Amir ElSaffar, trumpet/santur
Carlo DeRosa, acoustic bass
Craig Taborn, piano
Dena ElSaffar, violin/jowza
Fabrizio Cassol, alto saxophone
George Ziadeh, oud/vocals
Jason Adasiewicz, vibraphone
JD Parran, bass saxophone/clarinet
Miles Okazaki, guitar
Mohammed Saleh, oboe/English horn
Naseem AlAtrash, cello
Nasheet Waits, drums
Ole Mathisen, tenor saxophone/soprano saxophone
Rajna Swaminathan, mridangam
Tareq Abboushi, buzuq
Tim Moore, percussion/dumbek/frame drum
Zafer Tawil, percussion/oud
In Amir ElSaffar’s words:
“Rivers of Sound is not concerned with “bridging” divergent cultures.

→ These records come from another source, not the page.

(** The ancestors of an absolute path are its prefixes by components, from
    the path itself to the root; in particular the loop terminates. *)
Theorem Ancestors_unix segs :
  Forall wf_seg segs ->
  Ancestors false (renderComponents false (unix_comps true segs))
  = Some (map (fun k => renderComponents false (unix_comps true (take k segs)))
              (rev (seq 0 (S (length segs))))).
Proof.
  intros Hwf. unfold Ancestors. pose proof (length_render_segs segs Hwf) as Hlen.
  assert (forall fuel, length segs < fuel ->
    ancestorsFuel false fuel (renderComponents false (unix_comps true segs))
    = Some (map (fun k => renderComponents false (unix_comps true (take k segs)))
              (rev (seq 0 (S (length segs)))))) as H; [|apply H; lia].
  clear Hlen. induction segs as [|s segs IH] using rev_ind; intros [|fuel] Hf; try lia; [done|].
  cbn [ancestorsFuel]. rewrite parentOf_unix by done.
  destruct (segs ++ [s]) as [|x xs] eqn:E; [by destruct segs|]. rewrite <- E in *.
  rewrite length_app in *. simpl in Hf. rewrite removelast_last.
  apply Forall_app in Hwf as [Hwf _]. rewrite IH by (done || lia).
  cbn [fmap option_fmap option_map]. rewrite Nat.add_1_r, (seq_S (S (length segs))), rev_app_distr.
  cbn [rev app map]. rewrite Nat.add_0_l, take_ge by (rewrite length_app; simpl; lia).
  do 2 f_equal. apply map_ext_in. intros k Hk. rewrite <- in_rev, in_seq in Hk.
  by rewrite take_app_le by lia.
Qed.

Lemma Ancestors_unix_witness :
  Ancestors false "/a/bc" = Some [str "/a/bc"; str "/a"; str "/"].
Proof.
  change (str "/a/bc") with (renderComponents false (unix_comps true [str "a"; str "bc"])).
  rewrite Ancestors_unix; [vm_compute; reflexivity|].
  repeat constructor; try done; refine (bool_decide_eq_true_1 _ _); vm_compute; reflexivity.
Defined.

End AbsPath.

In each composition, one can hear elements of maqam, polyphony, polyrhythmic structures, melisma, and groove. But these do not exist as separate entities “belonging” to any people or place.
After spending much of my life playing and composing in diverse musical worlds, I question the idea of culture. My interest is in finding sonic realms that can embrace the phenomena found in the myriad musical languages, drawing upon sensibilities and materials of various idioms, but without the limitations of a particular genre. The idea is about fluidity: sounds flow into one another, overtones interact, as we come closer to a universal human sound.

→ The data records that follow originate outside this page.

(* ===== verification/ApplyPatchDiff.v ===== *)
(** * internal/applypatch: the unified diff of an update

    [diff.go]: Myers' O(ND) line diff, its backtracking, the grouping into
    hunks and the rendering.  Go's [int]s are integers; array accesses go
    through [zget]/[zset], which yield [None] out of range, so [None] is a
    panic throughout. *)

From S2P Require Import Prelude GoStrings.

Module Diff.

Local Open Scope Z_scope.
#[local] Ltac Zify.zify_post_hook ::= Z.to_euclidean_division_equations.

Inductive opKind := opEqual | opDelete | opInsert.

Record lineOp := mkOp {
  kind : opKind;
  oldIndex : Z;
  newIndex : Z
}.

#[export] Instance opKind_eq_dec : EqDecision opKind.
Proof. solve_decision. Defined.
#[export] Instance lineOp_eq_dec : EqDecision lineOp.
Proof. solve_decision. Defined.

(** Array access at a Go [int]. *)
Definition zget {A} (l : list A) (i : Z) : option A :=
  if decide (0 <= i) then l !! Z.to_nat i else None.
Definition zset {A} (l : list A) (i : Z) (x : A) : option (list A) :=
  if decide (0 <= i < zlen l) then Some (<[Z.to_nat i := x]> l) else None.

(** [splitKeepingEnds] *)
Fixpoint splitKeepingEnds (text : gostring) : list gostring :=
  match text with
  | [] => []
  | c :: rest =>
      if decide (c = nl) then [c] :: splitKeepingEnds rest
      else match splitKeepingEnds rest with
           | l :: ls => (c :: l) :: ls
           | [] => [[c]]
           end
  end.

Section Myers.
Variables a b : list gostring.
Let n := zlen a.
Let m := zlen b.

(** [x < n && y < m && a[x] == b[y]] *)
Definition diagonal (x y : Z) : option bool :=
  if (x <? n) && (y <? m) then
    match zget a x, zget b y with
    | Some l, Some l' => Some (bool_decide (l = l'))
    | _, _ => None
    end
  else Some false.

(** The inner loop: follow the diagonal.  [x] grows up to [n]. *)
Fixpoint snake (fuel : nat) (x y : Z) : option Z :=
  match fuel with
  | O => None
  | S fuel =>
      match diagonal x y with
      | Some true => snake fuel (x + 1) (y + 1)
      | Some false => Some x
      | None => None
      end
  end.

(** [k == -d || (k != d && v[offset+k-1] < v[offset+k+1])] *)
Definition goDown (v : list Z) (offset d k : Z) : option bool :=
  if k =? - d then Some true
  else if k =? d then Some false
  else match zget v (offset + k - 1), zget v (offset + k + 1) with
       | Some l, Some r => Some (l <? r)
       | _, _ => None
       end.

Definition stepStart (v : list Z) (offset d k : Z) : option Z :=
  match goDown v offset d k with
  | Some true => zget v (offset + k + 1)
  | Some false => Z.succ <$> zget v (offset + k - 1)
  | None => None
  end.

Years ago, I had the good fortune to study with Kongo Langlois Roshi, a Zen Buddhist teacher in Chicago. One day, when I shared my inner state of confusion, he replied, “When the mind becomes muddled in dualistic thinking, think ‘not two,’ and all will become clear.”

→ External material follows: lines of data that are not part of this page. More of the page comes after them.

(* ===== verification/ExecPolicyParser.v ===== *)
(** * internal/execpolicy: policy files

    [parse_helpers.go], [builder.go], [validate.go], [parser.go] and
    [LoadPolicies]: the three builtins policy files call, the builder they fill
    and the self-tests run after each file.

    Starlark is third-party code and an argument of the model: [Value] is what
    the builtins can observe of one ([starlark.AsString], the assertion to
    [*starlark.List] and [Type()]), a call carries its keyword tuples and what
    [starlark.UnpackArgs] stored, and running a file is a sequence of builtin
    calls and an optional error.  The builtins return [None] and Starlark cannot
    catch errors, so a run does not depend on the builder and ends at the first
    failing call. *)

From stdpp Require Import gmap.
From S2P Require Import Prelude GoStrings GoUtf8 GoText AbsPath ExecPolicyShlex ExecPolicy.

Module PolicyParser.
Import Shlex ExecPolicy.

(** ** parse_helpers.go *)

Inductive Value :=
| VString (s : gostring)
| VList (elems : list Value)
| VOther (type : gostring).

Definition Type_ (v : Value) : gostring :=
  match v with VString _ => "string" | VList _ => "list" | VOther t => t end.

Definition AsString (v : Value) : option gostring :=
  match v with VString s => Some s | _ => None end.

(** A list whose elements must be strings; [fail] is the error for one that is
    not. *)
Fixpoint stringElems (fail : gostring -> Error) (elems : list Value) : result Error (list gostring) :=
  match elems with
  | [] => Ok []
  | elem :: elems =>
      match AsString elem with
      | None => Err (fail (Type_ elem))
      | Some s => tokens ← stringElems fail elems; Ok (s :: tokens)
      end
  end.

Definition parsePatternToken (value : Value) : result Error PatternToken :=
  match value with
  | VString s => Ok (PatternTokenSingle s)
  | VOther t =>
      Err (ErrInvalidPattern ("pattern element must be a string or list of strings (got " ++ t ++ str ")"))
  | VList elems =>
      tokens ← stringElems (fun t =>
        ErrInvalidPattern ("pattern alternative must be a string (got " ++ t ++ str ")")) elems;
      match tokens with
      | [] => Err (ErrInvalidPattern "pattern alternatives cannot be empty")
      | [token] => Ok (PatternTokenSingle token)
      | _ => Ok (PatternTokenAlts tokens)
      end
  end.

Fixpoint mapResult {A B} (f : A -> result Error B) (l : list A) : result Error (list B) :=
  match l with
  | [] => Ok []
  | x :: l => y ← f x; ys ← mapResult f l; Ok (y :: ys)
  end.

Definition parsePattern (pattern : list Value) : result Error (list PatternToken) :=
  tokens ← mapResult parsePatternToken pattern;
  match tokens with
  | [] => Err (ErrInvalidPattern "pattern cannot be empty")
  | _ => Ok tokens
  end.

Definition parseStringExample (raw : gostring) : result Error (list gostring) :=
  match shlexSplit raw with
  | None => Err (ErrInvalidExample "example string has invalid shell syntax")
  | Some [] => Err (ErrInvalidExample "example cannot be an empty string")
  | Some tokens => Ok tokens
  end.

Definition parseListExample (elems : list Value) : result Error (list gostring) :=
  tokens ← stringElems (fun t =>
    ErrInvalidExample ("example tokens must be strings (got " ++ t ++ str ")")) elems;
  match tokens with
  | [] => Err (ErrInvalidExample "example cannot be an empty list")
  | _ => Ok tokens
  end.

Definition parseExample (value : Value) : result Error (list gostring) :=
  match value with
  | VString s => parseStringExample s
  | VOther t =>
      Err (ErrInvalidExample ("example must be a string or list of strings (got " ++ t ++ str ")"))
  | VList elems => parseListExample elems
  end.

Definition parseExamples (examples : list Value) : result Error (list (list gostring)) :=
  mapResult parseExample examples.

(** ** builder.go *)

Record pendingExampleValidation := mkPending {
  rules : list PrefixRule;
  matches : list (list gostring);
  notMatches : list (list gostring);
  location : option ErrorLocation
}.

Record policyBuilder := mkBuilder {
  builderRules : RuleMap;
  builderNetworkRules : list NetworkRule;
  builderHostExecutables : gmap gostring (list gostring);
  pendingExampleValidations : list pendingExampleValidation
}.

Definition newPolicyBuilder : policyBuilder := mkBuilder ∅ [] ∅ [].

Definition addRule (b : policyBuilder) (rule : PrefixRule) : policyBuilder :=
  mkBuilder (rules_insert (builderRules b) (Program_ rule) rule) (builderNetworkRules b)
    (builderHostExecutables b) (pendingExampleValidations b).

Definition addNetworkRule (b : policyBuilder) (rule : NetworkRule) : policyBuilder :=
  mkBuilder (builderRules b) (builderNetworkRules b ++ [rule])
    (builderHostExecutables b) (pendingExampleValidations b).

Definition addHostExecutable (b : policyBuilder) (name : gostring) (paths : list gostring)
    : policyBuilder :=
  mkBuilder (builderRules b) (builderNetworkRules b)
    (<[name := paths]> (builderHostExecutables b)) (pendingExampleValidations b).

Definition addPendingExampleValidation (b : policyBuilder) (v : pendingExampleValidation)
    : policyBuilder :=
  mkBuilder (builderRules b) (builderNetworkRules b) (builderHostExecutables b)
    (pendingExampleValidations b ++ [v]).

Definition build (b : policyBuilder) : Policy :=
  mkPolicy (builderRules b) (builderNetworkRules b) (builderHostExecutables b).

Definition attachValidationLocation (err : Error) (location : option ErrorLocation) : Error :=
  match location with Some l => withLocation err l | None => err end.

(** ** parser.go: the calls of a policy file *)

(** What [UnpackArgs] stores for each builtin; an omitted argument keeps its
    zero value. *)
Record PrefixRuleArgs := mkPrefixRuleArgs {
  patternValue : list Value;
  decisionRaw : gostring;
  matchValue : list Value;
  notMatchValue : list Value;
  prefixJustification : gostring
}.

Record NetworkRuleArgs := mkNetworkRuleArgs {
  hostArg : gostring;
  protocolRaw : gostring;
  netDecisionRaw : gostring;
  netJustificationRaw : gostring
}.

Record HostExecutableArgs := mkHostExecutableArgs { nameArg : gostring; pathsList : list Value }.

(** The error a builtin ends with: its own, or one of [UnpackArgs]. *)
Inductive BuiltinError := PolicyError (e : Error) | StarlarkError (message : gostring).

Definition kwargs_ := list (list Value).

Definition hasKeyword (kwargs : kwargs_) (name : gostring) : bool :=
  existsb (fun kv => match kv with
                     | [key; _] => bool_decide (AsString key = Some name)
                     | _ => false
                     end) kwargs.

Definition lift {A} (r : result Error A) : result BuiltinError A :=
  match r with Ok a => Ok a | Err e => Err (PolicyError e) | Panic => Panic end.

Definition prefixRuleBuiltin (b : policyBuilder) (unpacked : gostring + PrefixRuleArgs)
    (kwargs : kwargs_) (location : option ErrorLocation) : result BuiltinError policyBuilder :=
  match unpacked with
  | inl e => Err (StarlarkError e)
  | inr args =>
      decision ← lift (if hasKeyword kwargs "decision" then ParseDecision (decisionRaw args)
                       else Ok DecisionAllow);
      let justificationSet := hasKeyword kwargs "justification" in
      if justificationSet && isBlank (prefixJustification args)
      then Err (PolicyError (ErrInvalidRule "justification cannot be empty"))
      else
        patternTokens ← lift (parsePattern (patternValue args));
        matches ← lift (parseExamples (matchValue args));
        notMatches ← lift (parseExamples (notMatchValue args));
        match patternTokens with
        | [] => Panic
        | firstToken :: rest =>
            let rules := map (fun head =>
              mkRule (mkPattern head rest) decision
                (if justificationSet then Some (prefixJustification args) else None))
              (Alternatives firstToken) in
            let b := addPendingExampleValidation b (mkPending rules matches notMatches location) in
            Ok (fold_left addRule rules b)
        end
  end.

Section Platform.
Variable unicode_lower : rune -> rune.
Variable unicode_print : rune -> bool.
Variable homeDir : option gostring.

Definition networkRuleBuiltin (b : policyBuilder) (unpacked : gostring + NetworkRuleArgs)
    (kwargs : kwargs_) : result BuiltinError policyBuilder :=
  match unpacked with
  | inl e => Err (StarlarkError e)
  | inr args =>
      protocol ← lift (ParseNetworkRuleProtocol (protocolRaw args));
      decision ← lift (parseNetworkRuleDecision (netDecisionRaw args));
      let justificationSet := hasKeyword kwargs "justification" in
      if justificationSet && isBlank (netJustificationRaw args)
      then Err (PolicyError (ErrInvalidRule "justification cannot be empty"))
      else
        normalizedHost ← lift (normalizeNetworkRuleHost unicode_lower (hostArg args));
        Ok (addNetworkRule b (mkNetworkRule normalizedHost protocol decision
              (if justificationSet then Some (netJustificationRaw args) else None)))
  end.

Definition containsPathSeparator (name : gostring) : bool :=
  existsb (fun c => bool_decide (c = "/"%char)) name.

Definition validateHostExecutableName (name : gostring) : result Error () :=
  if decide (name = []) then Err (ErrInvalidRule "host_executable name cannot be empty")
  else if bool_decide (filepath_base name <> name) || containsPathSeparator name
          || bool_decide (name = str ".") || bool_decide (name = str "..")
  then Err (ErrInvalidRule ("host_executable name must be a bare executable name (got " ++ name ++ str ")"))
  else Ok ().

(** [filepath.IsAbs] on Unix *)
Definition filepath_isAbs (path : gostring) : bool := has_prefix path "/".

(** [pathError] stands for the text of the error of [FromAbsolutePathChecked]. *)
Definition parseLiteralAbsolutePath (pathError : gostring -> gostring) (raw : gostring)
    : result Error gostring :=
  if negb (filepath_isAbs raw)
  then Err (ErrInvalidRule ("host_executable paths must be absolute (got " ++ raw ++ str ")"))
  else match AbsPath.FromAbsolutePathChecked false homeDir raw with
       | None => Err (ErrInvalidRule ("invalid absolute path `" ++ raw ++ str "`: " ++ pathError raw))
       | Some path => Ok path
       end.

ElSaffar received funding from the MAP Fund and Arab Fund for Arts and Culture to create Rivers of Sound in 2015, and the recording of “Not Two,” was funded in part by the Aaron Copland Fund For Music. “Not Two” was recorded at Avatar Stutios, engineered by Sascha Van Oertzen, mixed by John Davis at Bunker Studios, and mastered by Scott Hull at Masterdisk. All compositions on Not Two were written by ElSaffar, whose work is published by BMI.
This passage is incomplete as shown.